Hey, Kids! All Government Employees are Apparently Teachers, Police, or Firefighters


Hey, Kids! All Government Employees are Apparently Teachers, Police, or Firefighters

By Barry Rubin

[Warning: sarcasm and irony are employed as devices in the following article.]

It is really wonderful how every day I learn something new. Now I've learned that all government employees can be divided into three professions: teachers, police, and firefighters. As to who busts people for drinking from excessively large cups in New York City or has the wrong sandwich in their school lunches of North Carolina; who protects the snail darters and makes sure that America doesn't solve its problems of energy pricing and supply by new methods and pumping oil in the Gulf of Mexico; who enforces the 8000 or so pages of federal regulations; and who goes over all those forms people fill out and passes around all that paper and inhabits the EPA, departments of education, housing and human services, etc., etc., etc? Your guess is as good as mine.
 
There are thus two essential points to remember:

1. Government bureaucrats--be they on the federal, state, or local level--don't exist.
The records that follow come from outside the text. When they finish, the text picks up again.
(* ===== verification/KmemHeap.v ===== *)
(** Kernel memory: caches with their magazines, and memory by size (kernel/vm/kmem_cache.c).
    What is in use is disjoint, whatever is allocated and freed in whatever order. *)
From S2P Require Import Prelude Kmem KmemInv KmemSlab KmemAlloc KmemMag.
Import Kmem.
Local Open Scope Z_scope.

Section heap.
Context {P : Type} `{PageLaws P}.
Implicit Types (s t : kst P) (A B L V : gmap Z Z).

(** ** The slab layer does not look at the magazines *)
Definition key (cc : kmem_cache) : Z * list Z := (size cc, alloced cc).
Lemma key_lookup t t' c cc : key <$> (caches (P := P) t' !! c) = key <$> (caches t !! c) → caches t !! c = Some cc → ∃ cc', caches t' !! c = Some cc' ∧ size cc' = size cc ∧ alloced cc' = alloced cc.
Proof. intros Hc Hcc. rewrite Hcc in Hc. apply fmap_Some in Hc as (cc' & Hcc' & Hk). unfold key in Hk. exists cc'. split_and!; congruence. Qed.
Lemma content_ext W E A B t t' : slabmap t' = slabmap t → bufctls t' = bufctls t → (∀ c, key <$> (caches t' !! c) = key <$> (caches t !! c)) →
  (∀ c, of_control c → use_magazines <$> (caches t' !! c) = use_magazines <$> (caches t !! c)) → content_ok W E A B t → content_ok W E A B t'.
Proof.
  intros Hsm Hb Hc Hu Hok.
  assert (∀ c cc, caches t !! c = Some cc → ∃ cc', caches t' !! c = Some cc' ∧ size cc' = size cc ∧ alloced cc' = alloced cc) as Hfw by (intros c cc; by apply key_lookup).
  assert (∀ c cc', caches t' !! c = Some cc' → ∃ cc, caches t !! c = Some cc ∧ size cc = size cc' ∧ alloced cc = alloced cc') as Hbw by (intros c cc; by apply key_lookup).
  assert (slabs_kept E t E t') as Hsk. { intros p c cc base m (sl & ? & ? & Hcc & ?). destruct (Hfw _ _ Hcc) as (cc' & ? & ? & _). exists cc', m. split; [|lia]. exists sl. by rewrite Hsm. }
  pose proof Hok as [H1 H2 H3 H4 H5 H6 H7 H8 H9 H10 H11 H12]. split; rewrite ?Hsm, ?Hb; try done.
  - intros p sl Hp. destruct (H1 p sl Hp) as (cc & base & m & os & Hso). destruct (Hfw _ _ (so_cache _ _ _ _ _ _ _ _ _ _ Hso)) as (cc' & Hcc' & Hsz & _).
    exists cc', base, m, os. eapply slab_ok_mono; try done. by rewrite Hb.
  - intros p c cc base m (sl & Hp & Hcs & Hcc & HE). destruct (Hbw _ _ Hcc) as (cc0 & Hcc0 & <- & _). eapply H3. exists sl. by rewrite <- Hsm.
  - intros o c Ho. destruct (H6 o c Ho) as (p & cc & base & m & Ha & Hg). destruct (Hsk _ _ _ _ _ Ha) as (cc' & m' & Ha' & Hsz & Hm). exists p, cc', base, m'. rewrite Hsz. split; [done|].
    destruct Hg as (i & Hi & ->). exists i. split; [lia|done].
  - intros c cc Hcc. destruct (Hbw _ _ Hcc) as (cc0 & Hcc0 & <- & _). by eapply H7.
  - destruct H8 as (cc & Hcc & ? & ?). destruct (Hfw _ _ Hcc) as (cc' & Hcc' & ? & _). exists cc'. specialize (Hu _ (or_introl eq_refl)). rewrite Hcc, Hcc' in Hu. injection Hu as Hu. split_and!; congruence.
  - destruct H9 as (cc & Hcc & ? & ?). destruct (Hfw _ _ Hcc) as (cc' & Hcc' & ? & _). exists cc'. specialize (Hu _ (or_intror eq_refl)). rewrite Hcc, Hcc' in Hu. injection Hu as Hu. split_and!; congruence.
  - intros c cc Hcc Hl. destruct (Hbw _ _ Hcc) as (cc0 & Hcc0 & Hs0 & Ha0). destruct (H10 c cc0 Hcc0) as (os & Hos & Hnd & HA); [lia|]. exists os. split_and!; [|done|done].
    rewrite <- Ha0. eapply Forall2_impl; [done|]. intros b o. apply owned_mono; [by rewrite Hb|done].
Qed.
Lemma kmem_ok_cache W E A B k s c cc cc' : kmem_ok W E A B k s → caches s !! c = Some cc → key cc' = key cc → slabs cc' = slabs cc →
  (of_control c → use_magazines cc' = use_magazines cc) → kmem_ok W E A B k (set_caches (<[c := cc']> (caches s)) s).
Proof.
  intros [Hok Hlk Hpg HW] Hcc Hkey Hsl Hu. split; [|split|done|done].
  - eapply content_ext; [..|exact Hok]; [done|done|intros c'|intros c' Hct]; simpl; rewrite !lookup_fmap; (destruct (decide (c' = c)) as [->|Hne]; [rewrite lookup_insert_eq, Hcc; simpl; f_equal|by rewrite lookup_insert_ne]).
    + exact Hkey.
    + by apply Hu.
  - intros c' cc0 Hc'. simpl in Hc'. destruct (decide (c' = c)) as [->|Hne]; [|rewrite lookup_insert_ne in Hc' by done; by apply (lo_cache _ _ Hlk)].
    rewrite lookup_insert_eq in Hc'. injection Hc' as <-. rewrite Hsl. exact (lo_cache _ _ Hlk _ _ Hcc).
  - intros p sl Hp. exact (lo_slab _ _ Hlk _ _ Hp).
Qed.
Lemma kmem_ok_mags W E A B k s m : kmem_ok W E A B k s → kmem_ok W E A B k (set_mags m s).
Proof. intros [Hok Hlk Hpg HW]. split; [exact (content_ext _ _ _ _ (erase s) (erase (set_mags m s)) eq_refl eq_refl (λ _, eq_refl) (λ _ _, eq_refl) Hok)|by destruct Hlk|done|done]. Qed.
Lemma kmem_ok_cpu W E A B k s c cc cpu x m : kmem_ok W E A B k s → caches s !! c = Some cc → kmem_ok W E A B k (set_mags m (set_cpu c cc cpu x s)).
Proof. intros Hok Hcc. by eapply kmem_ok_mags, kmem_ok_cache. Qed.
2. If  they do exist they can never be laid off. Every single one of them is essential. Only teachers, firefighters, and police can be laid off if there isn't enough government income. Get rid of the teachers and keep the bureaucrats who enforce increasingly more complex, restrictive, and intrusive regulations!

Oh, and remember that it's better to run out of money and fire teachers than to ask them to contribute a percentage point or two of their salaries to their own pensions so that nobody need be fired (see, Wisconsin).

What nonsense and rubbish forms the basis for the way the currently dominant elite argues--and its tame mass media report--public issues nowadays!

And consider how the income of those Wisconsin state employees has dramatically risen now that they don't have to pay union dues but can pocket the money themselves rather than donate it involuntarily to partisan political campaigns that are ultimately against their own interests.